:: TASK STATEMENT ::
Use the entries below and reproduce exactly the lines from the one containing "(** A step keeps" down to the one containing "opens (tok :: tokens)", both of them included.

[Stored data entries]
┏━━
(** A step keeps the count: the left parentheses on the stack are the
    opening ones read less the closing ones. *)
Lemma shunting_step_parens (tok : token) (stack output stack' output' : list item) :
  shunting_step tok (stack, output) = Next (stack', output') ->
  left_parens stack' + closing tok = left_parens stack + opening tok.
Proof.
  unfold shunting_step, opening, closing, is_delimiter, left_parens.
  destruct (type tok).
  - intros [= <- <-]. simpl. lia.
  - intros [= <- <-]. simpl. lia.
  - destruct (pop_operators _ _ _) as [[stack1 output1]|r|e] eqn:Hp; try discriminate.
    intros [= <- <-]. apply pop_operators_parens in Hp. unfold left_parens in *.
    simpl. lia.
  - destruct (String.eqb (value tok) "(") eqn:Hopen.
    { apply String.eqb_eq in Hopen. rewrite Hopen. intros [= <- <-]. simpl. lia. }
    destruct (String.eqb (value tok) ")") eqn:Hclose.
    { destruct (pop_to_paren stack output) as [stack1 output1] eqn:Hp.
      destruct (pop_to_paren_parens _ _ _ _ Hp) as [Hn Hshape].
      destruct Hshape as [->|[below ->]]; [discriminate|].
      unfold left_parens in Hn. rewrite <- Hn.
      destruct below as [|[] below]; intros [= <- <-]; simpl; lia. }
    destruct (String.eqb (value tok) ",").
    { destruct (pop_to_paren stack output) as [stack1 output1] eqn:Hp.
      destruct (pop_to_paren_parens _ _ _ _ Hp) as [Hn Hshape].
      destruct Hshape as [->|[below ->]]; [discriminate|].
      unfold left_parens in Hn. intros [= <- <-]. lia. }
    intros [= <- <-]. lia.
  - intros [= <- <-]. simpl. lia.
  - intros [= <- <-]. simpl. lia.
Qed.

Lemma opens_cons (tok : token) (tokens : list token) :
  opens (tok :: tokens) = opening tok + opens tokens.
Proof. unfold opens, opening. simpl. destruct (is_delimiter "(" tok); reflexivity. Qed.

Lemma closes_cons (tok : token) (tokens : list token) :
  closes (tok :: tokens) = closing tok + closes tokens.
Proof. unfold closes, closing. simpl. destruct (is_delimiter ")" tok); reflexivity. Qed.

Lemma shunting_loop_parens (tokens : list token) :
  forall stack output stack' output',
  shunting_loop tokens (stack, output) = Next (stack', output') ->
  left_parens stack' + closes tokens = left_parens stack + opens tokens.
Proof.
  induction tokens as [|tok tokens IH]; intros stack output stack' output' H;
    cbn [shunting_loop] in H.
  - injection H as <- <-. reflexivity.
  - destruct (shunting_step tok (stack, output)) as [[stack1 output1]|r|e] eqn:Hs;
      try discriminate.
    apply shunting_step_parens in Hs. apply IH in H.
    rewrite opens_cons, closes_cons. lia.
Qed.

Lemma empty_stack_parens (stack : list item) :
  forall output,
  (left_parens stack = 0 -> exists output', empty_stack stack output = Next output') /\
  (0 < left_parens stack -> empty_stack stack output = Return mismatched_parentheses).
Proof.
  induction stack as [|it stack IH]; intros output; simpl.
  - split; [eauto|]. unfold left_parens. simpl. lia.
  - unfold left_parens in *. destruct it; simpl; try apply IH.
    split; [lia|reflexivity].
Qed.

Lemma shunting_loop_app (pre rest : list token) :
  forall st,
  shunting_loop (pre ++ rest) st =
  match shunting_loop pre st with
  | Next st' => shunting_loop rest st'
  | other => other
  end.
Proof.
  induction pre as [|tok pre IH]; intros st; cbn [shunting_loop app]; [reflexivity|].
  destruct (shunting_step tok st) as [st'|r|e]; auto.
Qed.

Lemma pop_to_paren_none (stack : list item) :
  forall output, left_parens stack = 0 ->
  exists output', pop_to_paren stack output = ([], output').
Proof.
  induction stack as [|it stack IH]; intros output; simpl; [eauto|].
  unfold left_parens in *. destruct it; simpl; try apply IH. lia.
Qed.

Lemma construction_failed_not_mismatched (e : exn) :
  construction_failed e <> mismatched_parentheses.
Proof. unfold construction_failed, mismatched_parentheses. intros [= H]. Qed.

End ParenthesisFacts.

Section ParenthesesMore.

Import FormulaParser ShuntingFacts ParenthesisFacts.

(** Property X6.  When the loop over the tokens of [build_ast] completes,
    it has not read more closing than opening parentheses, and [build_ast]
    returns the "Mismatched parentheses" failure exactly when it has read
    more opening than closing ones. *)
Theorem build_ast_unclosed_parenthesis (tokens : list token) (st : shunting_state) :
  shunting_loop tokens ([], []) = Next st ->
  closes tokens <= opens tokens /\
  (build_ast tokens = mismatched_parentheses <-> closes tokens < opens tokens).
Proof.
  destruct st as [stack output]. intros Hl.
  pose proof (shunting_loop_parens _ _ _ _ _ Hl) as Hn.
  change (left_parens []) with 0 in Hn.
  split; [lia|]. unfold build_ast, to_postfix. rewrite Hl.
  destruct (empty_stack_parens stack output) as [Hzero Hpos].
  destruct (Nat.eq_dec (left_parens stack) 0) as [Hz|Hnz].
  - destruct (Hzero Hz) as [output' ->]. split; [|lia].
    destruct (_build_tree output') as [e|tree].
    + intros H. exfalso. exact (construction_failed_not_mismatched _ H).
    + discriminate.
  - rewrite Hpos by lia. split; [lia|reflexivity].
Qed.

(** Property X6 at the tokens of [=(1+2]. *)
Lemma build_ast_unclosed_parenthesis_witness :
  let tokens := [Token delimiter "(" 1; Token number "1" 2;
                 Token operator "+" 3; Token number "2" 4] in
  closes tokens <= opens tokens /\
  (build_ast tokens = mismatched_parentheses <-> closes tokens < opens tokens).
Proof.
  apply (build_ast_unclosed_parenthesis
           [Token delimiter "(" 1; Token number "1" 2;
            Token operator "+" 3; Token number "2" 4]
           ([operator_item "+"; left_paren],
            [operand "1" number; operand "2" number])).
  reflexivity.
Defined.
┗━━
┏━━
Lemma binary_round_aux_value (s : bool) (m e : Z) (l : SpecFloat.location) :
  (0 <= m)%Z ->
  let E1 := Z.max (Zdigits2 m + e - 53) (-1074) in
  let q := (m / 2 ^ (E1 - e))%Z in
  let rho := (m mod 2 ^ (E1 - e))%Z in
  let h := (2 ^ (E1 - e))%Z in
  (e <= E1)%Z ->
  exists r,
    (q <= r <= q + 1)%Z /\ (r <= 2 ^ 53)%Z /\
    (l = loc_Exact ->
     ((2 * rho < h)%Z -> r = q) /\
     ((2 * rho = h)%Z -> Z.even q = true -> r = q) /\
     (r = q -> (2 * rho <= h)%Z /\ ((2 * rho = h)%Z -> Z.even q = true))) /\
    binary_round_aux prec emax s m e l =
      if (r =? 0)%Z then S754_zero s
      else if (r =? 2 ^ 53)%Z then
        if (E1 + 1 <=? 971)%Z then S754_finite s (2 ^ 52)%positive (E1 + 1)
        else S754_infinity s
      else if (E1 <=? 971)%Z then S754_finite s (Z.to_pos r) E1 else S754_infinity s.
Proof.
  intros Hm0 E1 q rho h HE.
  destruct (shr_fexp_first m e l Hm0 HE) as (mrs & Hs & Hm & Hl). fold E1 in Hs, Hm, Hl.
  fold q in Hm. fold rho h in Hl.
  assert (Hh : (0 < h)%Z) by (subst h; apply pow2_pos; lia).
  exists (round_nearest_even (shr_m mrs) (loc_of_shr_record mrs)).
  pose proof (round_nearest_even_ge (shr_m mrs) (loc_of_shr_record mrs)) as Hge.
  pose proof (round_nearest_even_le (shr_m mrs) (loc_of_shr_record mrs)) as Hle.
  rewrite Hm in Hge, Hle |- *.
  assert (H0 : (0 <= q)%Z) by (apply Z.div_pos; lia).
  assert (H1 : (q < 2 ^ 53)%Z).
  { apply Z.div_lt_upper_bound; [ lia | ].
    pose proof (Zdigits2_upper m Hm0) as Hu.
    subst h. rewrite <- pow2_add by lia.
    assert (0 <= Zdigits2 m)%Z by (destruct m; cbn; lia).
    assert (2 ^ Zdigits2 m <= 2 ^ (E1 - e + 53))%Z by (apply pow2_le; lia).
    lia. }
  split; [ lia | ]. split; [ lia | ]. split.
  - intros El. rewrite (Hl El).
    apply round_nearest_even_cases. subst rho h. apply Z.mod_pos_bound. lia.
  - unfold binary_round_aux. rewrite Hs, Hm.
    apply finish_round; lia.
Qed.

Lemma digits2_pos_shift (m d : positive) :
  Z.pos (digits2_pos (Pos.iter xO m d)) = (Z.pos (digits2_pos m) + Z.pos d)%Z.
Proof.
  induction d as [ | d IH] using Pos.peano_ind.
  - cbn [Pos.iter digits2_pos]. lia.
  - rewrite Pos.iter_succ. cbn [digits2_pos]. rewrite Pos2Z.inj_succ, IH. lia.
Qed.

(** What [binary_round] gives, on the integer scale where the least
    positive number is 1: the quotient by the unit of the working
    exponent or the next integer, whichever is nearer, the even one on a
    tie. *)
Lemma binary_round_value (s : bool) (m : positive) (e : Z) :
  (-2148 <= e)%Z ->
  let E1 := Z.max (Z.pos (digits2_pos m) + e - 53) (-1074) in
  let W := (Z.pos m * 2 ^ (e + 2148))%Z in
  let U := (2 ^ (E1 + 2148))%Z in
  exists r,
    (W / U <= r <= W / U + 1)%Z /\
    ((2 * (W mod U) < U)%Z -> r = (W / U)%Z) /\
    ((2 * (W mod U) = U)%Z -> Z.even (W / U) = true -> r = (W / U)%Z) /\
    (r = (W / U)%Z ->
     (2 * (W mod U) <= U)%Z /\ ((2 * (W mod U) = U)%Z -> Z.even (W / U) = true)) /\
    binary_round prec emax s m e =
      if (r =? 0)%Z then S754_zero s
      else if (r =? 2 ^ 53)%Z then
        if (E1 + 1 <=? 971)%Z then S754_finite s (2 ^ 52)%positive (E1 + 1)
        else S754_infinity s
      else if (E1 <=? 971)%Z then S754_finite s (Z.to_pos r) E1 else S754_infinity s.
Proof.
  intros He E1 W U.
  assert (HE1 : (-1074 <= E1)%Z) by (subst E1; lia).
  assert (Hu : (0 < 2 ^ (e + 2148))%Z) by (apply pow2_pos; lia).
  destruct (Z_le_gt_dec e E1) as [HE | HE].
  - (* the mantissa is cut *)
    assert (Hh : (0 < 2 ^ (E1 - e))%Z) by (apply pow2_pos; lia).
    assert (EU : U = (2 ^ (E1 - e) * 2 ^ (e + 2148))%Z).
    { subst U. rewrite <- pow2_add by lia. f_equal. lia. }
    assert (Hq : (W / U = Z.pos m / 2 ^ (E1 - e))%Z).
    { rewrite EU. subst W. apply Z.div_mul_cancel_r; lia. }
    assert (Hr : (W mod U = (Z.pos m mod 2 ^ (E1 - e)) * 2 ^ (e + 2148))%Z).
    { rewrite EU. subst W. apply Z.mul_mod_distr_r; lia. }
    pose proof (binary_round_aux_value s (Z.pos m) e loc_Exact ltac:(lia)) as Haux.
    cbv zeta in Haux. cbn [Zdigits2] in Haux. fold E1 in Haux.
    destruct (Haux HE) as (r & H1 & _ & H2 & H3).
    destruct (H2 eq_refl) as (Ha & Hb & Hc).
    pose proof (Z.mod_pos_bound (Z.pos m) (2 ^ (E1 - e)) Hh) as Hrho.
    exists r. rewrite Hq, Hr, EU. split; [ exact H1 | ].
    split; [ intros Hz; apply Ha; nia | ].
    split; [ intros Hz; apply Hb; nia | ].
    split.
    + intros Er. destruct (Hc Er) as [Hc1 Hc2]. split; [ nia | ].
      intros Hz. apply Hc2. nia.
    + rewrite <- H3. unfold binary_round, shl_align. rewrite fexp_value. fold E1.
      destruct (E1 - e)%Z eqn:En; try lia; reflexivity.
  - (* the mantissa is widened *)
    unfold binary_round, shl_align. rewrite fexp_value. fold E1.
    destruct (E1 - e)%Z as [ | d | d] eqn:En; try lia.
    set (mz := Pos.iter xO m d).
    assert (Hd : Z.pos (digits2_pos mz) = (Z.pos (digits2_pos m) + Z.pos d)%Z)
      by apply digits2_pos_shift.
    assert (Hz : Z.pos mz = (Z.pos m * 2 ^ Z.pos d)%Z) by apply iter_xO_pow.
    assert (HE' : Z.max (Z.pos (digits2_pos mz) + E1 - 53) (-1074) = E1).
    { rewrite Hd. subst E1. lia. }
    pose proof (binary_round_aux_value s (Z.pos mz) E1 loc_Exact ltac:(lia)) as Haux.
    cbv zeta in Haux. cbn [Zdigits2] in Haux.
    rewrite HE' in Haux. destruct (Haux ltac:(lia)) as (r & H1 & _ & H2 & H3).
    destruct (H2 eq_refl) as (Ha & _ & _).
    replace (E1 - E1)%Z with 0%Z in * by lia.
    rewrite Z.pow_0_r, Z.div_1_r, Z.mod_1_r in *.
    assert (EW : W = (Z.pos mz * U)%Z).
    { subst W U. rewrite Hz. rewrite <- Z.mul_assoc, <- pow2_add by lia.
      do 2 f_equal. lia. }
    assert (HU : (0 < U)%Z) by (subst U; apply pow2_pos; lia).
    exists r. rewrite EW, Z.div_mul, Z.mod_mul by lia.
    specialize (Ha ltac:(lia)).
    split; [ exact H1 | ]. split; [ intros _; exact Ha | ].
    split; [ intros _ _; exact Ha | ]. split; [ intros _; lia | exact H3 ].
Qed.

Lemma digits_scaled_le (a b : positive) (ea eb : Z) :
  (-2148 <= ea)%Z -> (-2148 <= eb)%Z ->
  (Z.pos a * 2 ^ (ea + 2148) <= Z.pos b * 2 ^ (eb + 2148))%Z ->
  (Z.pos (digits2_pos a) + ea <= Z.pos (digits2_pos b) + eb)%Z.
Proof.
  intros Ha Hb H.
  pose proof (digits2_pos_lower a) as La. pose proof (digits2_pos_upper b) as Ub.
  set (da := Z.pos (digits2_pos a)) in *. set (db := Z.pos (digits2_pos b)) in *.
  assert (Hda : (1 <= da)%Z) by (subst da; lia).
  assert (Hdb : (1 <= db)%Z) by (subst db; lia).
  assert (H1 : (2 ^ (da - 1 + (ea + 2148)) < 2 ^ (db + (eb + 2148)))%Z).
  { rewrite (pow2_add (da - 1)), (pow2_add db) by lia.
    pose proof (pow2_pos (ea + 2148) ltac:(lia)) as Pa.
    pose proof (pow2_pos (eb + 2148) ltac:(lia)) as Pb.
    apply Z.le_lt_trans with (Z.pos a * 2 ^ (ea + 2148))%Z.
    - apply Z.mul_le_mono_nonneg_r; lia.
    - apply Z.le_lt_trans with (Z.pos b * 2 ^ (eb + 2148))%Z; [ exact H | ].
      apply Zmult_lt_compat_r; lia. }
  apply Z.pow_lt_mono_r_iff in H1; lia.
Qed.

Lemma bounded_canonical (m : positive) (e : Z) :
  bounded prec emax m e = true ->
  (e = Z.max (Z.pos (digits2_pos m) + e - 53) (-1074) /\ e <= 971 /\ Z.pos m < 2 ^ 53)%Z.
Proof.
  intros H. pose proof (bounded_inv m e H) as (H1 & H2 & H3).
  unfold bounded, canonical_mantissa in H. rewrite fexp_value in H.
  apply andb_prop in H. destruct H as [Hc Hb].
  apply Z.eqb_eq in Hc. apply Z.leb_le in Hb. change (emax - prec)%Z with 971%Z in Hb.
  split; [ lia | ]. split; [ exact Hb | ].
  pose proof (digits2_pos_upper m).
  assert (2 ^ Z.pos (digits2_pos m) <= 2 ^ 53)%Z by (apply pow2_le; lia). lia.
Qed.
┗━━
:: THE ANSWER ::
(** A step keeps the count: the left parentheses on the stack are the
    opening ones read less the closing ones. *)
Lemma shunting_step_parens (tok : token) (stack output stack' output' : list item) :
  shunting_step tok (stack, output) = Next (stack', output') ->
  left_parens stack' + closing tok = left_parens stack + opening tok.
Proof.
  unfold shunting_step, opening, closing, is_delimiter, left_parens.
  destruct (type tok).
  - intros [= <- <-]. simpl. lia.
  - intros [= <- <-]. simpl. lia.
  - destruct (pop_operators _ _ _) as [[stack1 output1]|r|e] eqn:Hp; try discriminate.
    intros [= <- <-]. apply pop_operators_parens in Hp. unfold left_parens in *.
    simpl. lia.
  - destruct (String.eqb (value tok) "(") eqn:Hopen.
    { apply String.eqb_eq in Hopen. rewrite Hopen. intros [= <- <-]. simpl. lia. }
    destruct (String.eqb (value tok) ")") eqn:Hclose.
    { destruct (pop_to_paren stack output) as [stack1 output1] eqn:Hp.
      destruct (pop_to_paren_parens _ _ _ _ Hp) as [Hn Hshape].
      destruct Hshape as [->|[below ->]]; [discriminate|].
      unfold left_parens in Hn. rewrite <- Hn.
      destruct below as [|[] below]; intros [= <- <-]; simpl; lia. }
    destruct (String.eqb (value tok) ",").
    { destruct (pop_to_paren stack output) as [stack1 output1] eqn:Hp.
      destruct (pop_to_paren_parens _ _ _ _ Hp) as [Hn Hshape].
      destruct Hshape as [->|[below ->]]; [discriminate|].
      unfold left_parens in Hn. intros [= <- <-]. lia. }
    intros [= <- <-]. lia.
  - intros [= <- <-]. simpl. lia.
  - intros [= <- <-]. simpl. lia.
Qed.

Lemma opens_cons (tok : token) (tokens : list token) :
  opens (tok :: tokens) = opening tok + opens tokens.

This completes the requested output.